Abstract
Background:
The activation of key immune regulatory factors is an important driving factor in the progression of therapeutic resistance in patients with B-NHL. As a novel immune regulatory factor of the B7 family, surface B7-H7 interacts with receptors on active T cells to promote tumor immune escape. However, investigations of B7-H7 on B-NHL are still lacking.
Methods:
In vitro assays were performed to examine the proliferation, migration, invasion, and starvation tolerance abilities of B7-H7 knockdown cells. A xenograft mouse model of B-NHL was established to investigate the in vivo functions of B7-H7. The impact of B7-H7 on patient prognosis was analyzed using the GEPIA and GEO datasets. We also examined whether B7-H7 knockdown affects resistance to rituximab (RTX) and verified this by establishing a rituximab-resistant cell line (RRC).
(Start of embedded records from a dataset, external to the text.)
(** What every run keeps true of the round pointer, and how many of its
    calls skipped a round. *)
Lemma season_run_rounds start calls self :
  initial start → season_run start calls self →
  season self = season start
  ∧ 1 ≤ next_gameweek self
  ∧ (season self = "2022-23" → next_gameweek self ≠ 7)
  ∧ length (filter (λ c, skipped c = true) calls) =
      if bool_decide (season start = "2022-23" ∧ 7 ≤ next_gameweek self)
      then 1%nat else 0%nat.
Proof.
  intros (_ & _ & Hfirst & _) Hrun.
  induction Hrun as [self|start calls self roles wcs log outcome self' _ IH Hcall].
  - rewrite Hfirst. repeat split; [lia|lia|].
    cbn. rewrite bool_decide_eq_false_2; [done|lia].
  - destruct (IH Hfirst) as (Hseason & Hlow & Hskip & Hcount). clear IH.
    apply update_next_gameweek in Hcall as [Hseason' Hnext].
    pose proof (skipped_call _ _ _ Hnext) as Hskipped.
    rewrite filter_app, length_app, Hcount. clear Hcount.
    rewrite Hseason', Hnext. rewrite <- Hseason. clear Hseason' Hseason.
    destruct (skipped _) eqn:Hthis.
    + rewrite filter_cons_True by done.
      symmetry in Hskipped.
      apply andb_true_iff in Hskipped as [[Hok Hs%bool_decide_eq_true]%andb_true_iff
                                          H6%bool_decide_eq_true].
      rewrite Hok. unfold following_gameweek. rewrite H6, Hs. cbn.
      repeat split; done.
    + rewrite filter_cons_False by (by rewrite Hthis).
      cbn. rewrite Nat.add_0_r.
      destruct outcome as [[]|e]; cbn in *; [|done].
      unfold following_gameweek.
      repeat case_bool_decide; cbn in *; try done; repeat split; try done; try lia.
      all: exfalso; intuition lia.
Qed.
(** * Title and volume normalisation of the Calibre batch-metadata plugin

    A shallow embedding of [plugin.py] (numeral conversion, volume
    extraction, base-title inference, volume sorting, rename planning) and
    of the dialog methods of [main.py] that check batch consistency,
    followed by the properties established about them.

    Python values are embedded as follows.
    - [str] is a sequence of Unicode code points, [list N]; literals are
      written [utf8 "..."].
    - [int] is [Z]; list positions and lengths are [nat].
    - [dict] is a [gmap], [set] is a [gset].
    - A call that may raise yields an [outcome]. *)

From Stdlib Require Import ZArith NArith Lia String Ascii Decimal DecimalPos.
From stdpp Require Import base option list sorting gmap.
Finally, RNA sequencing was performed on B7-H7 knockdown cells, rituximab-treated cells, and rituximab-resistant cells.
Results:
B7-H7 knockdown inhibited tumor growth in vivo and suppressed cell proliferation, migration, invasion, and starvation-bearing ability in vitro. Patients with diffuse large B-cell lymphoma (DLBCL) with high expression of B7-H7 showed an increased death rate. B7-H7 knockdown increased sensitivity to rituximab, and the strong resistance of RRC was weakened to some extent when B7-H7 expression in RRC was inhibited. RNA sequencing revealed that the PI3K/Akt pathway may play an important role in B7-H7 knockdown in cells and drug-resistant strains. This was confirmed by western blotting and agonist/inhibitor treatment.
Conclusions:
Suppression of B7-H7 inhibited tumor progression and induced RTX sensitivity by suppressing the PI3K/Akt pathway.
Keywords:
B-NHL; B7-H7; PI3K/AKT; cancer progression; resistance; rituximab.